3) It's opening night for the minor league Wheeling Naile hockey team. Thus, it's the equivalent of pedophile night. These hockey players are worshipped by borderline pre-pubescent girls. I have a strong hunch that many a Nailer has taken advantage of this misguided idolatry.
4) They have a mechanical bull. To be blunt, this would be much better suited for a gay bar. "Ride it! You go, girlfriend!"
5) Fake Wheeling thugs which often frequent the place are a total source of embarrasment. For Christ sake, it's Wheeling, not Compton. And you don't look like a threatening menace. You look like a dumbfuck.
6) The place is always too loud, but more importantly, the place is too dumb. Thus, it makes you feel dumb.
7) I once ordered a gin & tonic and the bartender gave me a gin & pepsi. Truly disgusting. It took us a a while to figure out what it was.
I could continue, but you get the gist. Anyhoo, I hadn't planned on eating but decided what the hell. Plus, I was hungry. Scanning the menu for something safe and edible would be a challenge, but I was game. I decided on an order of mozzerella sticks and a side Caeser salad. I mean, how can you fuck that up? But then I thought, well, that's pretty much the cost of a meal - so why not just go for it. I hesitantly chose the following. Cajum shrimp skewers on a bed of rice pilaf with waxed beans and a side Caesar salad. I also ordred a Miller Lite and a Dewars on the rocks. Let me first say, that my expectations were incredibly low . Therefore, if I actually got served and was able to consume food, it would have been a definite plus. And let me make another thing clear, I would NEVER verbally complain to the waitress about the service or the food. I made a conscious decision to eat at this fucked up place. No one held a gun to my head. I questioned Eric as to why they would choose to celebrate their birthday at Nail City. His response, "You get half off and they give you some free brownie dessert concoction." Alright, I guess that makes sense. It kind of reminded me of the days where he would whip out this enormous Eagle 107.5 coupon book. It was like the holy bible of ill-fated bargains. You had to get your tires balanced while getting a haircut. Or you had to get a colonoscopy while they give you a manicure. Just some really odd deals in general.

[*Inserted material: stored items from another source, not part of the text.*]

(* ===== verification/Pending.v ===== *)
(** * Pending requests (src/runtime/rx-executor/src/pending.rs)

    The queue between a process engine and the worker: what the engine suggests waits here, in memory
    only, until the worker has done it.  Identity and uncertainty are the journal's; the queue decides
    what is tried next, what is tried again and that a pause goes first.  Instants and durations are
    nanoseconds; arithmetic on them panics where the standard library's does. *)

From Stdlib Require Import ZArith.
From stdpp Require Import base gmap sets list strings numbers options.
From S2P Require Import Prelude Effects Types Budget Canonical Intent Process Frontier Execution Store ExecutorModel Wire Client Worker.
#[local] Open Scope string_scope.

Module StopState.
Inductive StopState : Type := Running | PausePending | PauseObserved | Attention.
#[global] Instance StopState_eq_dec : EqDecision StopState.
Proof. solve_decision. Defined.
End StopState.
Abbreviation StopState := StopState.StopState.

Module Pending.
Record Pending : Type := MkPending { request : Request; due : N; delay : N; in_flight : bool }.
#[global] Instance Pending_eq_dec : EqDecision Pending.
Proof. solve_decision. Defined.
End Pending.
Abbreviation Pending := Pending.Pending.

Module PendingRequests.
Record PendingRequests : Type := MkPendingRequests {
  identity : Identity; root : Name; items : list Pending; stop : StopState }.
End PendingRequests.
Abbreviation PendingRequests := PendingRequests.PendingRequests.

Definition QM (A : Type) : Type := ST PendingRequests Error A.

Definition millis (n : N) : N := n * 1000000.
Definition secs (n : N) : N := n * 1000000000.
(** Where [Duration] ends: [u64::MAX] seconds and the nanoseconds of one more. *)
Definition DURATION_END : N := 18446744073709551616000000000.
Definition duration_mul (d k : N) : option N :=
  if (d * k <? DURATION_END)%N then Some (d * k)%N else None.

Definition is_pause (r : Request) : bool := bool_decide (Request.kind r = RequestKind.PauseExecutor).
Definition same_key (a b : Request) : bool :=
  bool_decide (Request.node a = Request.node b) && bool_decide (Request.kind a = Request.kind b).
Definition same (a b : Request) : bool :=
  same_key a b
  && bool_decide (Request.identity a = Request.identity b)
  && bool_decide (Request.argument a = Request.argument b)
  && (Request.timeout_ns a =? Request.timeout_ns b)%N.

Definition set_items (items : list Pending) (q : PendingRequests) : PendingRequests :=
  PendingRequests.MkPendingRequests (PendingRequests.identity q) (PendingRequests.root q) items
    (PendingRequests.stop q).
Definition set_stop (s : StopState) (q : PendingRequests) : PendingRequests :=
  PendingRequests.MkPendingRequests (PendingRequests.identity q) (PendingRequests.root q)
    (PendingRequests.items q) s.

(** A request as it enters the queue. *)
Definition queued (now : N) (r : Request) : Pending := Pending.MkPending r now 0 false.
(** The request [request_pause] makes itself. *)
Definition pause_request (identity : Identity) (root : Name) : Request :=
  Request.MkRequest identity root RequestKind.PauseExecutor "" 0%N.

Definition PendingRequests_new (identity : Identity) (root : Name) : PendingRequests :=
  PendingRequests.MkPendingRequests identity root [] StopState.Running.
Definition stop_state (q : PendingRequests) : StopState := PendingRequests.stop q.
Definition len (q : PendingRequests) : nat := length (PendingRequests.items q).
Definition is_empty (q : PendingRequests) : bool := (len q =? 0)%nat.

(** One turn of the loop of [accept]. *)
Definition accept_request (q : PendingRequests) (now : N) (candidate : list Pending) (r : Request) :
    EResult (list Pending) :=
  _ ← err_if (bool_decide (Request.identity r ≠ PendingRequests.identity q))
        (Error.Invalid "pending request context differs");
  _ ← err_if (is_pause r
        && (bool_decide (Request.node r ≠ PendingRequests.root q)
            || bool_decide (Request.argument r ≠ "")
            || negb (Request.timeout_ns r =? 0)%N))
        (Error.Invalid "pause request shape differs");
  match list_find (λ p, same_key (Pending.request p) r = true) candidate with
  | Some (_, old) =>
      _ ← err_if (negb (same (Pending.request old) r)) (Error.Invalid "queued request meaning changed");
      Ok candidate
  | None => Ok (candidate ++ [queued now r])%list
  end.

Definition request_pause (now : N) (q : PendingRequests) : PendingRequests :=
  match PendingRequests.stop q with
  | StopState.PauseObserved | StopState.Attention => q
  | _ =>
      let kept := filter (λ p, is_pause (Pending.request p) = true) (PendingRequests.items q) in
      set_stop StopState.PausePending (set_items
        (if kept is [] then
           [queued now (pause_request (PendingRequests.identity q) (PendingRequests.root q))]
         else kept) q)
  end.

Definition accept (requests : list Request) (now : N) : QM unit :=
  _ ← guard_not (32 <? length requests)%nat (Error.Invalid "request batch limit");
  q ← gets (λ q, q);
  candidate ← lift (try_fold (accept_request q now) (PendingRequests.items q) requests);
  if existsb is_pause requests then modify (request_pause now) else
  if bool_decide (PendingRequests.stop q ≠ StopState.Running) then mret tt else
  _ ← guard_not (32 <? length candidate)%nat (Error.Invalid "pending request capacity exceeded");
  modify (set_items candidate).

(** What [next] may take: it is due, and nothing else is under way unless it is the pause. *)
Definition takeable (any_in_flight : bool) (now : N) (p : Pending) : bool :=
  negb (Pending.in_flight p) && (Pending.due p <=? now)%N
  && (is_pause (Pending.request p) || negb any_in_flight).
Definition begin_work (p : Pending) : Pending :=
  Pending.MkPending (Pending.request p) (Pending.due p) (Pending.delay p) true.

Definition next (now : N) : QM (option Request) :=
  q ← gets (λ q, q);
  let any_in_flight := existsb Pending.in_flight (PendingRequests.items q) in
  match list_find (λ p, takeable any_in_flight now p = true) (PendingRequests.items q) with
  | None => mret None
  | Some (index, value) =>
      _ ← modify (set_items (alter begin_work index (PendingRequests.items q)));
      mret (Some (Pending.request value))
  end.

(** What [complete] makes of a result: the values of its [retry] and [fatal], or the early return of
    an observed pause. *)
Module Verdict.
Inductive Verdict : Type := Done | Retry (delay : N) | Fatal | Observed.
End Verdict.
Abbreviation Verdict := Verdict.Verdict.

Definition transient (c : Code) : bool :=
  match c with
  | Code.Unavailable | Code.DeadlineExceeded | Code.Cancelled | Code.Internal | Code.Unknown
  | Code.ResourceExhausted => true
  | _ => false
  end.

Definition judge_checkpoint (kind : RequestKind) (action : CheckpointAction) : EResult Verdict :=
  match kind, action with
  | RequestKind.ResolveBranch, CheckpointAction.ChooseBranch
  | RequestKind.BeginWait, CheckpointAction.CheckWait => Ok Verdict.Done
  | RequestKind.BeginWait, CheckpointAction.StartWait => Ok (Verdict.Retry (millis 20))
  | _, _ => Err (Error.Invalid "checkpoint outcome/request kind differs")
  end.

Definition judge (run : Id) (delay : N) (r : Request) (res : EResult WorkerOutcome) : QM Verdict :=
  let differs := fail (Error.Invalid "worker outcome/request kind differs") in
  let when (k : RequestKind) v := if bool_decide (Request.kind r = k) then mret v else differs in
  match res with
  | Ok (WorkerOutcome.AdmittedAs _) | Ok (WorkerOutcome.ObservedOperation _) =>
      when RequestKind.SubmitOperation Verdict.Done
  | Ok (WorkerOutcome.ResourcesReleased _) => when RequestKind.RequestHandover Verdict.Done
  | Ok (WorkerOutcome.ReconciliationPending _) =>
      when RequestKind.RequestHandover (Verdict.Retry (millis 100))
  | Ok (WorkerOutcome.CheckpointCommitted node action)
  | Ok (WorkerOutcome.CheckpointObserved node action) =>
      if bool_decide (node = Request.node r)
      then lift (judge_checkpoint (Request.kind r) action) else differs
  | Ok (WorkerOutcome.Paused observed _) =>
      if is_pause r && bool_decide (observed = run) then mret Verdict.Observed else differs
  | Ok WorkerOutcome.WaitingCondition | Ok WorkerOutcome.RefreshRequired | Err Error.Expired =>
      mret (Verdict.Retry (millis 20))
  | Ok WorkerOutcome.WaitingForAuthority => mret (Verdict.Retry (millis 100))
  | Ok WorkerOutcome.ContextChanged | Ok (WorkerOutcome.Attention _)
  | Ok (WorkerOutcome.Unsupported _) => mret Verdict.Fatal
  | Err (Error.Rpc status) =>
      if transient (Status.code status) then
        twice ← expect (duration_mul delay 2);
        mret (Verdict.Retry (N.min (N.max twice (millis 100)) (secs 5)))
      else mret Verdict.Fatal
  | Err _ => mret Verdict.Fatal
  end.

Definition remove (index : nat) (q : PendingRequests) : PendingRequests :=
  set_items (delete index (PendingRequests.items q)) q.
Definition push_back (p : Pending) (q : PendingRequests) : PendingRequests :=
  set_items (PendingRequests.items q ++ [p])%list q.

Definition complete (r : Request) (res : EResult WorkerOutcome) (now : N) : QM unit :=
  q ← gets (λ q, q);
  match list_find (λ p, same_key (Pending.request p) r = true) (PendingRequests.items q) with
  | None =>
      if bool_decide (PendingRequests.stop q ≠ StopState.Running) && negb (is_pause r) then mret tt
      else fail (Error.Invalid "completion without queued request")
  | Some (index, p) =>
      _ ← guard_not (negb (same (Pending.request p) r) || negb (Pending.in_flight p))
            (Error.Invalid "completion does not match in-flight request");
      verdict ← judge (Identity.run (PendingRequests.identity q)) (Pending.delay p) r res;
      match verdict with
      | Verdict.Observed =>
          modify (λ q, set_stop StopState.PauseObserved (set_items [] q))
      | Verdict.Fatal =>
          if is_pause r then modify (λ q, set_stop StopState.Attention (set_items [] q))
          else modify (λ q, request_pause now (remove index q))
      | Verdict.Retry delay =>
          _ ← modify (remove index);
          due ← expect (instant_checked_add now delay);
          modify (push_back (Pending.MkPending (Pending.request p) due delay false))
      | Verdict.Done => modify (remove index)
      end
  end.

I'm not quite sure what everyone ordered, but they messed up 4 out of the 9 orders. As I previously stated, I'd never complain. It's not as though it's going to help anyone. The place will continue to steadily suck regardless of any outside input or advice (kind of like the Bush administration).
Here's what was worng with my meal. The Miller Lite was luke cold. The scotch was fine, but it wasn't Dewars. I think it was that Drambuie stuff. But at least it was scotch. I ordered shrimp skewers, but there was only one skewer with 4 shrimp. The shrimp were ok. Nothing spectacular - lightly grilled and immersed in cajun seasoning. The rice pilaf, although plentiful, was unusually bland. But then again, it was indeed rice. So they got that right. They didn't even bring me the side of wax beans, but that was ok. I knew they'd probably omit something. The Caesar side salad was actually edible and they did bring the dressing on the side. The bowl it came in was kind of warm. Mmmm, right out of the dishwasher. Nice! I should have requested the dressing on the side even though it came that way. You've got figure, this is the kind of place where the chef, errr uhhh, I mean cook, thinks he's doing you a favor if he uses an entire bottle of salad dressing. "Mmmmm, the dressing makes it taste better, ya moe-ron. What are you, stupid? That's where the flavor is!"
My bill came to $25 and change and I left $32. Manboy lovechild was even kind enough to break a $20 for me. Why not just use a credit card? Are you fucking kidding me? At this place? They'd probably take my Visa, walk over to the adult bookstore and use it buy porn. Not even the good stuff. Probably midget anal.